Data records:
>>>
(** The 0-based place of a key in the domain. *)
Fixpoint index (k : string) (domain : list (option string)) : option nat :=
  match domain with
  | [] => None
  | d :: rest =>
      if String.eqb (key d) k then Some O
      else option_map S (index k rest)
  end.

(** [scale(x)]: the range entry of [x], [undefined] off the domain. *)
Definition apply_ordinal (s : Ordinal) (x : option string)
  : option JS.number :=
  match index (key x) (ord_domain s) with
  | Some i => nth_error (ord_range s) (i mod length (ord_range s))
  | None => None
  end.

(** *** d3.svg.axis: the generator's settings *)

Inductive Scale : Type :=
| OrdinalScale (s : Ordinal)
| LinearScale (s : Linear).

Record Axis : Type := mkAxis {
  axis_scale : Scale;
  axis_orient : string;
  axis_innerTickSize : Z;
  axis_outerTickSize : Z;
  axis_tickPadding : Z
}.

(** *** d3.svg.line: the points the generated path goes through, or
    [null] without points *)
Definition line (A : Type) (fx fy : A -> JS.number) (data : list A)
  : option (list (JS.number * JS.number)) :=
  match data with
  | [] => None
  | _ => Some (map (fun d => (fx d, fy d)) data)
  end.

End D3.

(* ------------------------------------------------------------------ *)
(** ** The host's data view (the part of [VisualUpdateOptions] the
       visual reads).  An optional property is an [option]: [None] is a
       property that is missing. *)

Record DataViewMetadataColumn : Type := mkColumn {
  displayName : string
}.

Record DataViewCategoryColumn : Type := mkCategoryColumn {
  cat_source : option DataViewMetadataColumn;
  cat_values : list string
}.

Record DataViewValueColumn : Type := mkValueColumn {
  val_values : list JS.val
}.

Record DataViewCategorical : Type := mkCategorical {
  categories : option (list DataViewCategoryColumn);
  values : option (list DataViewValueColumn)
}.

Record DataViewMetadata : Type := mkMetadata {
  columns : list DataViewMetadataColumn
}.

Record DataView : Type := mkDataView {
  categorical : option DataViewCategorical;
  metadata : option DataViewMetadata
}.

Record IViewport : Type := mkViewport {
  width : JS.number;
  height : JS.number
}.

Record VisualUpdateOptions : Type := mkOptions {
  dataViews : option (list DataView);
  viewport : IViewport
}.

(* ------------------------------------------------------------------ *)
(** ** The retained SVG elements *)

(** A [rect] of the bar group: the datum bound to it and its attributes
    ([None]: the attribute is not set). *)
Record Rect : Type := mkRect {
  rect_data : BarPoint;
  rect_width : option JS.number;
  rect_height : option JS.number;
  rect_y : option JS.number;
  rect_x : option JS.number;
  rect_fill : option string
}.

(** A [path] of the line group. *)
Record Path : Type := mkPath {
  path_class : string;
  path_translate : JS.number * JS.number;
  path_d : option (list (JS.number * JS.number))
}.

(** An axis group: the generator last called on it (d3 draws its ticks
    from the generator's settings alone), its translation and the styles
    put on it and on its tick labels. *)
Record AxisGroup : Type := mkAxisGroup {
  ag_axis : option D3.Axis;
  ag_translate : option (JS.number * JS.number);
  ag_fill : option string;
  ag_text_transform : option string;
  ag_text_anchor : option string;
  ag_text_font_size : option string
}.

Definition empty_group : AxisGroup :=
  mkAxisGroup None None None None None None.

(* ------------------------------------------------------------------ *)
(** ** class Visual *)

Record Padding : Type := mkPadding {
  top : JS.number;
  right : JS.number;
  bottom : JS.number;
  left : JS.number
}.

Record Settings : Type := mkSettings {
  padding : Padding
}.

(** The fields of the instance that change.  [barGap] and [settings] are
    initialised once and never assigned: they are the constants below. *)
Record Visual : Type := mkVisual {
  svg : option (JS.number * JS.number);   (* width and height attributes *)
  xAxisGroup : AxisGroup;
  yAxisGroupLeft : AxisGroup;
  yAxisGroupRight : AxisGroup;
  barGroup : list Rect;
  barModel : option BarModel;             (* [None] is [undefined] *)
  lineGroup : list Path;
  lineModel : option LineModel
}.

Definition barGap : JS.number := JS.Fin (Q2Qc (3 # 10)).

Definition settings : Settings :=
  mkSettings (mkPadding (JS.of_Z 30) (JS.of_Z 50) (JS.of_Z 50) (JS.of_Z 30)).

(** The constructor: an [svg] with five empty groups, no model yet. *)
Definition constructor : Visual :=
  mkVisual None empty_group empty_group empty_group [] None [] None.

Definition set_svg (a : JS.number * JS.number) (s : Visual) : Visual :=
  mkVisual (Some a) (xAxisGroup s) (yAxisGroupLeft s) (yAxisGroupRight s)
    (barGroup s) (barModel s) (lineGroup s) (lineModel s).

Definition set_xAxisGroup (g : AxisGroup) (s : Visual) : Visual :=
  mkVisual (svg s) g (yAxisGroupLeft s) (yAxisGroupRight s)
    (barGroup s) (barModel s) (lineGroup s) (lineModel s).

Definition set_yAxisGroupLeft (g : AxisGroup) (s : Visual) : Visual :=
  mkVisual (svg s) (xAxisGroup s) g (yAxisGroupRight s)
    (barGroup s) (barModel s) (lineGroup s) (lineModel s).

Definition set_yAxisGroupRight (g : AxisGroup) (s : Visual) : Visual :=
  mkVisual (svg s) (xAxisGroup s) (yAxisGroupLeft s) g
    (barGroup s) (barModel s) (lineGroup s) (lineModel s).

Definition set_barGroup (g : list Rect) (s : Visual) : Visual :=
  mkVisual (svg s) (xAxisGroup s) (yAxisGroupLeft s) (yAxisGroupRight s)
    g (barModel s) (lineGroup s) (lineModel s).

Definition set_barModel (m : BarModel) (s : Visual) : Visual :=
  mkVisual (svg s) (xAxisGroup s) (yAxisGroupLeft s) (yAxisGroupRight s)
    (barGroup s) (Some m) (lineGroup s) (lineModel s).

Definition set_lineGroup (g : list Path) (s : Visual) : Visual :=
  mkVisual (svg s) (xAxisGroup s) (yAxisGroupLeft s) (yAxisGroupRight s)
    (barGroup s) (barModel s) g (lineModel s).

Definition set_lineModel (m : LineModel) (s : Visual) : Visual :=
  mkVisual (svg s) (xAxisGroup s) (yAxisGroupLeft s) (yAxisGroupRight s)
    (barGroup s) (barModel s) (lineGroup s) (Some m).

(** [o.p] for an [o] that may be [undefined]. *)
Definition read {A : Type} (o : option A) (p : string) : M Visual A :=
  match o with
  | Some a => ret a
  | None => throw (JS.TypeError p)
  end.

(** [array[i]] on numbers: [undefined] past the end. *)
Definition at_index (array : list JS.val) (i : nat) : JS.val :=
  match nth_error array i with
  | Some v => v
  | None => JS.Undefined
  end.

(** *** setViewModel *)

(** The guard of lines 114-121.  [||] stops at the first operand that is
    true; the fifth operand reads [source] off [categories[0]]. *)
Definition invalid (dv : option (list DataView)) : M Visual bool :=
  match dv with
  | None => ret true
  | Some dv =>
      match nth_error dv 0 with
      | None => ret true
      | Some dv0 =>
          match categorical dv0 with
          | None => ret true
          | Some view =>
              match categories view with
              | None => ret true
              | Some cs =>
                  c0 <- read (nth_error cs 0) "source" ;;
                  match cat_source c0 with
                  | None => ret true
                  | Some _ =>
                      match values view with
                      | None => ret true
                      | Some _ =>
                          match metadata dv0 with
                          | None => ret true
                          | Some _ => ret false
                          end
                      end
                  end
              end
          end
      end
  end.

(** The two [for] loops (lines 129-134 and 139-144): one point for each
    [i] below the larger of the two lengths. *)
Definition points (cats : list string) (vals : list JS.val) : list BarPoint :=
  map (fun i => mkPoint (nth_error cats i) (at_index vals i))
      (seq 0 (Nat.max (length cats) (length vals))).

(** The points, and their largest value as [d3.max] finds it. *)
Definition model (cats : list string) (vals : list JS.val) : BarModel :=
  let dps := points cats vals in
  mkModel dps (D3.max value dps).

(** The model both locals start as. *)
Definition empty_model : BarModel := mkModel [] (JS.Num (JS.Fin 0)).

(** [dv[0].categorical], which the guard has found when it lets a view
    through. *)
Definition the_view (dv : option (list DataView)) : option DataViewCategorical :=
  match dv with
  | Some (dv0 :: _) => categorical dv0
  | _ => None
  end.

(** The method returns its local bar model, still empty, from the guard
    (line 121) and nothing ([None]) when it runs to its end; it stores
    the bar model (line 136) before it reads the line column (line 139). *)
Definition setViewModel (options : VisualUpdateOptions)
  : M Visual (option BarModel) :=
  let dv := dataViews options in
  let barModel := empty_model in
  bad <- invalid dv ;;
  if bad : bool then ret (Some barModel)
  else
    view <- read (the_view dv) "categories" ;;
    cs <- read (categories view) "0" ;;
    vs <- read (values view) "0" ;;
    let categories := nth_error cs 0 in
    let barValues := nth_error vs 0 in
    let lineValues := nth_error vs 1 in
    (* Set barModel *)
    categories <- read categories "values" ;;
    barValues <- read barValues "values" ;;
    modify (set_barModel (model (cat_values categories) (val_values barValues))) ;;;
    (* Set lineModel *)
    lineValues <- read lineValues "values" ;;
    modify (set_lineModel (model (cat_values categories) (val_values lineValues))) ;;;
    ret None.

(** *** update *)

(** [selection.call(axis)] and the attributes and styles that follow. *)
Definition draw_axis (axis : D3.Axis) (translate : JS.number * JS.number)
    (text_transform : option string) (g : AxisGroup) : AxisGroup :=
  mkAxisGroup (Some axis) (Some translate) (Some "#777777"%string)
    (match text_transform with
     | Some t => Some t
     | None => ag_text_transform g
     end)
    (Some "end"%string) (Some "x-small"%string).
<<<
- [WORK TASK] What you should output is every line of the records above, from the first through the line containing "(** [scale(x)]: the", unchanged.

- [RESPONSE TO THIS TASK]
(** The 0-based place of a key in the domain. *)
Fixpoint index (k : string) (domain : list (option string)) : option nat :=
  match domain with
  | [] => None
  | d :: rest =>
      if String.eqb (key d) k then Some O
      else option_map S (index k rest)
  end.

(** [scale(x)]: the range entry of [x], [undefined] off the domain. *)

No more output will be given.